Pertemuan Anies Baswedan dengan Ketum Partai Demokrat Agus Harimurti Yudhoyono di rumah Anies, Selasa (21/3/2023). (dok. Partai Demokrat)
Sementara, dalam pandangan analis politik dari Universitas Pendidikan Indonesia (UPI), Karim Suryadi, koalisi yang ada saat ini ada di posisi yang rentan bubar. Hal itu lantaran semua koalisi belum ada yang mengumumkan sosok bakal cawapres.
"Kalau soal bakal cawapres, semua koalisi nasibnya sama. Masih seperti lagu lama yaitu menanti kejujuran berharap kepastian. Karena semua belum pasti. Saya yakin penentuan sosok bakal cawapres menjadi batu uji, terutama bagi koalisi-koalisi yang dibangun di atas kesepakatan bahwa jika saya bergabung apakah peserta koalisi lain akan lari atau tidak," ujar Karim kepada media pada 6 Agustus 2023 lalu.
Batu uji yang dihadapi oleh masing-masing parpol yaitu bila pada kenyataannya mereka tidak mendapatkan apapun, apakah parpol yang bersangkutan akan tetap bertahan di koalisi tersebut atau tidak. "Jadi, menurut saya antara koalisi yang dibesut oleh Gerindra atau dihelat oleh NasDem sama saja pada titik ini," katanya lagi.
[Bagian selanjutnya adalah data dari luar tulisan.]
(** The stream: the session's first event is the opening of the capture
    stream on the host's default devices, and it opens no other. *)
Definition open_inv (h : Host) (w0 : audio.World) (s : audio.Session)
    (new : list audio.Event) : Prop :=
  match new with
  | [] =>
      audio.worker s = audio.WNotStarted
      ∧ match audio.coord s with
        | audio.CSelect _ | audio.COpen _ | audio.CRaised _ => True
        | _ => False
        end
  | e :: rest =>
      (∃ i o, default_input h = Some i ∧ default_output h = Some o
         ∧ grants h (capture_stream (audio.self w0) i o) = true
         ∧ e = audio.EvOpen (capture_stream (audio.self w0) i o))
      ∧ opens rest = []
      ∧ match audio.coord s with
        | audio.CSelect _ | audio.COpen _ => False
        | _ => True
        end
  end.

Definition session_inv2 (h : Host) (w0 : audio.World) (s : audio.Session)
    (new : list audio.Event) : Prop :=
  hw_inv h w0 s new ∧ fs_inv w0 s new ∧ late_inv w0 s new ∧ open_inv h w0 s new.

(** [n] turns of the capture loop: test, read, append. *)
Definition capture_rounds (n : nat) : list audio.Tid :=
  mjoin (repeat [audio.Capture; audio.Capture; audio.Capture] n).

(** ** Device enumeration *)
Section enumeration.
Import audio.

Lemma listed_nil w : listed [] [] w = w.
Proof.
  destruct w as [a ? ? ? ? ?]; destruct a.
  unfold listed, with_self, set_speakers, set_microphones; simpl.
  by rewrite !app_nil_r.
Qed.

Lemma devices_loop_spec h l k w :
  drop k (devices h) = l →
  devices_loop h (seq k (length l)) w
  = (Ok tt, listed (classify true k l) (classify false k l) w).
Proof.
  revert k w. induction l as [|info l IH]; intros k w Hdrop.
  - simpl. by rewrite listed_nil.
  - assert (Hk : devices h !! k = Some info).
    { rewrite <- (Nat.add_0_r k), <- lookup_drop, Hdrop. done. }
    assert (Hd : drop (S k) (devices h) = l).
    { rewrite <- Nat.add_1_r, <- drop_drop, Hdrop. done. }
    cbn [length seq devices_loop].
    unfold mbind at 1, ST_bind, lift, get_device_info_by_index. rewrite Hk.
    cbn [classify].
    destruct (0 <? maxInputChannels info)%Z, (0 <? maxOutputChannels info)%Z;
      unfold mbind, ST_bind, modify, mret, ST_ret; rewrite (IH (S k) _ Hd);
      f_equal; destruct w as [a ? ? ? ? ?]; destruct a;
      unfold listed, with_self, set_speakers, set_microphones; simpl;
      rewrite <- ?app_assoc, ?app_nil_r; reflexivity.
Qed.

Lemma get_available_devices_listed h w :
  _get_available_devices h w = (Ok tt, listed (host_microphones h) (host_speakers h) w).
Proof. apply devices_loop_spec. reflexivity. Qed.

(** The classification of the spec's example table: microphones 0 and 2,
    speakers 1 and 2. *)
Example host3_lists :
  map id (host_microphones (host3 [] never never)) = [0; 2]%Z
  ∧ map id (host_speakers (host3 [] never never)) = [1; 2]%Z.
Proof. split; reflexivity. Qed.

(** C7, as the code has it: an enumeration call never fails and appends the
    host's microphones and speakers, in index order, to the lists the object
    already holds, changing nothing else; on a fresh object the first call
    leaves exactly the host's devices; and a second call appends them once
    more, so that every device is then listed twice. *)
Theorem enumeration_appends h w :
  ∃ w' w'',
    _get_available_devices h w = (Ok tt, w')
    ∧ microphones (self w') = microphones (self w) ++ host_microphones h
    ∧ speakers (self w') = speakers (self w) ++ host_speakers h
    ∧ w' = listed (host_microphones h) (host_speakers h) w
    ∧ (microphones (self w) = [] → speakers (self w) = [] →
       microphones (self w') = host_microphones h
       ∧ speakers (self w') = host_speakers h)
    ∧ _get_available_devices h w' = (Ok tt, w'')
    ∧ microphones (self w'')
      = microphones (self w) ++ host_microphones h ++ host_microphones h
    ∧ speakers (self w'')
      = speakers (self w) ++ host_speakers h ++ host_speakers h.
Proof.
  exists (listed (host_microphones h) (host_speakers h) w),
    (listed (host_microphones h) (host_speakers h)
       (listed (host_microphones h) (host_speakers h) w)).
  split; [apply get_available_devices_listed|].
  split; [reflexivity|]. split; [reflexivity|]. split; [reflexivity|].
  split; [intros Hm Hs; simpl; by rewrite Hm, Hs|].
  split; [apply get_available_devices_listed|].
  simpl. by rewrite <- !app_assoc.
Qed.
Ia menggarisbawahi ada faktor lain yang berpeluang mengubah lagi peta koalisi parpol, yakni terkait dengan putusan Mahkamah Konstitusi (MK) soal batas minimum bakal cawapres. Bila hakim konstitusi mengabulkan gugatan dan batas usia minimum diturunkan, kata Karim, aturan itu yang akan dipakai dalam penentuan bakal cawapres.
Ia pun memperkirakan bila gugatan tersebut dikabulkan oleh MK, maka peluang muncul sejumlah nama baru untuk dijadikan bakal cawapres sulit untuk dicegah. Termasuk nama Wali Kota Solo, Gibran Rakabuming Raka.
Di sisi lain, Karim mengaku tidak terpukau dengan perubahan aturan dengan menurunkan batas minimum usia bakal cawapres. Sebab, alasannya tidak jelas dan terjadi jelang Pemilu 2024.
"Kalau sekedar untuk menampung Den Ayu, Cah Ayu atau Den Bagus, maka itu tidak fair. Karena berkah dari demokrasi adalah jaminan kesamaan dan kesempatan kepada siapapun. Bukan hanya berkah bagi mereka yang berdarah biru, si Fulan yang berdarah merah putih juga punya kesempatan yang sama," tutur dia.
Hal lain yang diingatkan oleh Karim yaitu posisi presiden dan wakil presiden bukan jabatan main-main. Mereka memegang kekuasaan TNI Angkatan Darat, Angkatan Laut, dan Angkatan Udara. Kedua jabatan tersebut memegang kekuasaan tertinggi di Indonesia.
"Bila batas minimum usia untuk jadi gubernur, bupati atau wali kota yang diturunkan, itu tidak jadi soal. Kenapa? Karena itu jabatan pertama. Kan tidak mungkin juga, orang ujuk-ujuk belum punya pengalaman apa-apa lalu menjadi presiden atau wakil presiden," ujarnya tegas.